We enter in the downhill part that we decide to get off and after we pay 25 pesos each entrance fee. We slowly walk down in this white powdery sands mix with rocks and soil. Very careful with my steps I know I won't fall because he was there assisting me to get up and bent down every time I step on the big rocks until finally we reached the changing room area and have located a perfect spot under the shed of the tree near the beach area of the pool.
I felt so at peace that I even forget slowly how the darkness of the pain and the heaviness of the load I am carrying as I was so amazed with the perfectness of the nature. It was like a huge magical curtain as if it covers another dimension on the other side of that water while tumbling down in every different shades of its layers in a series of mini water falls loosens up my tiring nerve and aching body.

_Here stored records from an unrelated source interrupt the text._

(** The bytes of a code point. *)
Definition utf8 (c : Z) : string :=
  if (c <? 128)%Z then String (ascii_of_byte c) EmptyString
  else if (c <? 2048)%Z then
    String (ascii_of_byte (192 + c / 64))
      (String (ascii_of_byte (128 + c mod 64)) EmptyString)
  else if (c <? 65536)%Z then
    String (ascii_of_byte (224 + c / 4096))
      (String (ascii_of_byte (128 + c / 64 mod 64))
         (String (ascii_of_byte (128 + c mod 64)) EmptyString))
  else
    String (ascii_of_byte (240 + c / 262144))
      (String (ascii_of_byte (128 + c / 4096 mod 64))
         (String (ascii_of_byte (128 + c / 64 mod 64))
            (String (ascii_of_byte (128 + c mod 64)) EmptyString))).
(** * Android backend of the immediate-mode GUI (EGL + OpenGL ES 3)

    A shallow embedding of [src/platform/android/imgui_impl_android.cpp]:
    the file-level statics, the GUI library's IO block and the ambient GL
    state form one explicit state; every entry point is a function in a
    small state-and-trace monad that also records the platform calls it
    issues (EGL, GL, ANativeWindow, logging), in order.  What the platform
    answers (EGL results, window size, shader compile status, clock) is
    passed to each entry point as a [Platform] record. *)

From Stdlib Require Import ZArith QArith List String Bool Lia.
Import ListNotations.
Local Open Scope Z_scope.

(** ** Floating point

    The source computes with C [float] and [double].  Their arithmetic is
    kept abstract: every definition and theorem below is stated for an
    arbitrary implementation of the operations the source uses, so nothing
    depends on a rounding mode.  [f_to_int] is the C cast [(int)f]. *)

Class FloatModel : Type := {
  float : Type;
  double : Type;
  f_lit : Q -> float;                 (* a literal such as [2.0f] *)
  f_of_int : Z -> float;              (* [(float)i] *)
  f_to_int : float -> Z;              (* [(int)f] *)
  f_add : float -> float -> float;
  f_sub : float -> float -> float;
  f_div : float -> float -> float;
  d_lit : Q -> double;                (* a literal such as [0.0] *)
  d_sub : double -> double -> double;
  d_gt : double -> double -> bool;    (* [a > b] *)
  f_of_double : double -> float       (* [(float)d] *)
}.

(** Exact rationals, used to run the model on concrete inputs. *)

Definition Q_to_int (q : Q) : Z := Z.quot (Qnum q) (Zpos (Qden q)).
Definition Q_gt (a b : Q) : bool := negb (Qle_bool a b).

#[export] Instance ExactModel : FloatModel := {|
  float := Q;
  double := Q;
  f_lit := Qred;
  f_of_int := inject_Z;
  f_to_int := Q_to_int;
  f_add := fun a b => Qred (Qplus a b);
  f_sub := fun a b => Qred (Qminus a b);
  f_div := fun a b => Qred (Qdiv a b);
  d_lit := Qred;
  d_sub := fun a b => Qred (Qminus a b);
  d_gt := Q_gt;
  f_of_double := fun d => d
|}.

(** ** Constants of the platform headers *)

(* <EGL/egl.h> *)
Definition EGL_NO_DISPLAY : Z := 0.
Definition EGL_NO_SURFACE : Z := 0.
Definition EGL_NO_CONTEXT : Z := 0.
Definition NULL : Z := 0.

(* <GLES3/gl3.h> *)
Definition GL_TEXTURE0 : Z := 0x84C0.
Definition GL_FUNC_ADD : Z := 0x8006.
Definition GL_SRC_ALPHA : Z := 0x0302.
Definition GL_ONE_MINUS_SRC_ALPHA : Z := 0x0303.
Definition GL_ONE : Z := 1.

(* <android/input.h> *)
Definition AINPUT_EVENT_TYPE_KEY : Z := 1.
Definition AINPUT_EVENT_TYPE_MOTION : Z := 2.
Definition AMOTION_EVENT_ACTION_MASK : Z := 0xff.
Definition AMOTION_EVENT_ACTION_POINTER_INDEX_MASK : Z := 0xff00.
Definition AMOTION_EVENT_ACTION_POINTER_INDEX_SHIFT : Z := 8.
Definition AMOTION_EVENT_ACTION_DOWN : Z := 0.
Definition AMOTION_EVENT_ACTION_UP : Z := 1.
Definition AMOTION_EVENT_ACTION_MOVE : Z := 2.
Definition AMOTION_EVENT_ACTION_CANCEL : Z := 3.
Definition AMOTION_EVENT_ACTION_POINTER_DOWN : Z := 5.
Definition AMOTION_EVENT_ACTION_POINTER_UP : Z := 6.

(* imgui.h *)
Definition ImGuiConfigFlags_NavEnableKeyboard : Z := Z.shiftl 1 0.
Definition ImGuiConfigFlags_IsTouchScreen : Z := Z.shiftl 1 21.
Definition sizeof_ImDrawVert : Z := 20.
Definition sizeof_ImDrawIdx : Z := 2.

Inductive GLcap : Type := GL_BLEND | GL_CULL_FACE | GL_DEPTH_TEST | GL_SCISSOR_TEST.
Inductive GLbuffer : Type := GL_ARRAY_BUFFER | GL_ELEMENT_ARRAY_BUFFER.
Inductive GLshader : Type := GL_VERTEX_SHADER | GL_FRAGMENT_SHADER.
Inductive GLpname : Type :=
  | GL_ACTIVE_TEXTURE | GL_CURRENT_PROGRAM | GL_TEXTURE_BINDING_2D
  | GL_ARRAY_BUFFER_BINDING | GL_ELEMENT_ARRAY_BUFFER_BINDING
  | GL_VERTEX_ARRAY_BINDING
  | GL_BLEND_SRC_RGB | GL_BLEND_DST_RGB | GL_BLEND_SRC_ALPHA | GL_BLEND_DST_ALPHA
  | GL_BLEND_EQUATION_RGB | GL_BLEND_EQUATION_ALPHA.
Inductive LogPriority : Type :=
  ANDROID_LOG_INFO | ANDROID_LOG_WARN | ANDROID_LOG_ERROR.

(** A viewport or scissor box: x, y, width, height. *)
Record Box : Type := mkBox { box_x : Z; box_y : Z; box_w : Z; box_h : Z }.

(** ** The ambient GL state

    The fields are those the renderer queries with [glGetIntegerv] and
    [glIsEnabled] before drawing. *)

Record GLState : Type := mkGL {
  gl_active_texture : Z;  (* GL_ACTIVE_TEXTURE *)
  gl_current_program : Z;  (* GL_CURRENT_PROGRAM *)
  gl_texture_2d : Z -> Z;  (* texture bound to GL_TEXTURE_2D, per texture unit *)
  gl_array_buffer : Z;  (* GL_ARRAY_BUFFER_BINDING *)
  gl_element_array_buffer : Z;  (* GL_ELEMENT_ARRAY_BUFFER_BINDING *)
  gl_vertex_array : Z;  (* GL_VERTEX_ARRAY_BINDING *)
  gl_blend_src_rgb : Z;
  gl_blend_dst_rgb : Z;
  gl_blend_src_alpha : Z;
  gl_blend_dst_alpha : Z;
  gl_blend_equation_rgb : Z;
  gl_blend_equation_alpha : Z;
  gl_viewport : Box;  (* GL_VIEWPORT *)
  gl_scissor_box : Box;  (* GL_SCISSOR_BOX *)
  gl_blend : bool;  (* glIsEnabled(GL_BLEND) *)
  gl_cull_face : bool;  (* glIsEnabled(GL_CULL_FACE) *)
  gl_depth_test : bool;  (* glIsEnabled(GL_DEPTH_TEST) *)
  gl_scissor_test : bool  (* glIsEnabled(GL_SCISSOR_TEST) *)
}.
(** * PolarMqtt: the session layer and its C bridge

    A shallow embedding of [cpp/impl/PolarMqtt.cpp] (the domain model:
    [ConnectionConfig], [Session], [APIFactory]) and of the C bridge
    [bridge/src/mqtt_c.cpp], followed by the properties proved about them.

    Conventions.
    - Fixed-width integers are [Z]; every C++ conversion or increment that can
      leave the range is passed through [wrap_signed].
    - A nullable pointer is an [option]; [None] is [nullptr].
    - The native engine (Paho [MQTTClient_*]) is external.  Every call to it
      is recorded in the trace, and the value it answers is an argument of
      the embedded function, so a statement quantifies over every answer the
      engine can give.
    - A call on a handler object ([onStateChange], [onError], [onMessage])
      is recorded in the trace as well; the trace is in program order.
    - The mutexes are not modelled: the embedding is sequential. *)

From Stdlib Require Import ZArith List String Bool Lia.
From stdpp Require Import base option gmap strings list list_numbers sorting pretty.
Import ListNotations.

Local Open Scope string_scope.
Local Open Scope list_scope.
Local Open Scope Z_scope.

(** ** Machine integers *)

(** Two's-complement reduction of [z] to [w] bits. *)
Definition wrap_signed (w : Z) (z : Z) : Z :=
  (z + 2 ^ (w - 1)) mod 2 ^ w - 2 ^ (w - 1).

Definition to_int (z : Z) : Z := wrap_signed 32 z.
Definition to_int64 (z : Z) : Z := wrap_signed 64 z.

Definition INT64_MAX : Z := 2 ^ 63 - 1.
Definition INT64_MIN : Z := - 2 ^ 63.

Definition in_int64 (z : Z) : Prop := INT64_MIN <= z <= INT64_MAX.

(** [x ? x : ""] on a [const char *]. *)
Definition or_empty (p : option string) : string :=
  match p with
  | Some s => s
  | None => ""
  end.

(** [std::string::empty]. *)
Definition string_empty (s : string) : bool :=
  match s with
  | EmptyString => true
  | String _ _ => false
  end.

(** [bool] to [int]. *)
Definition of_bool (b : bool) : Z := if b then 1 else 0.

(** ** Message *)

Module Message.

Inductive QoS : Set :=
| AT_MOST_ONCE
| AT_LEAST_ONCE
| EXACTLY_ONCE.

(** [static_cast<int>(qos)]. *)
Definition QoS_to_int (q : QoS) : Z :=
  match q with
  | AT_MOST_ONCE => 0
  | AT_LEAST_ONCE => 1
  | EXACTLY_ONCE => 2
  end.

(** [Message::Impl].  [qos] keeps the underlying [int32_t] of the enum: the
    inbound path casts whatever integer the engine delivers. *)
Record Impl : Type := mkImpl {
  topic : string;
  payload : list Byte.byte;
  qos : Z;
  retained : bool;
  messageId : Z
}.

My husband blows up the yellow tiny floating device and he told me to lie down on it so to soothe me more. Of course, I do as he told me to. While lying on it and closing my eyes feeling every spits of the water on my face, the current drew me nearer and nearer to the heavy falls that causes me to be wet as if I have been under the rain storm. But, I am not worried enough because I know I am safe. He is there watching over me and the plunge pool is in my hips depth. Just the right deep to dampen my sad spirit to slowly recover from the 7 months of brokenness inside.
When we had enough of it, we left Tumalog falls with full of joy and healing. I never had felt any pain at all physically and emotionally. I know deep inside I won't deliver this baby soon enough.
"Why not we walk down the hill and enjoy the scenic sea and mountain view instead? I know it is going to be fun. We can stop and talk to the local people here." I suggested.
I think only this time, we never had to fight about it because he loves the idea to walk rather than to ride back home. It was romantic though when you hold hands while walking.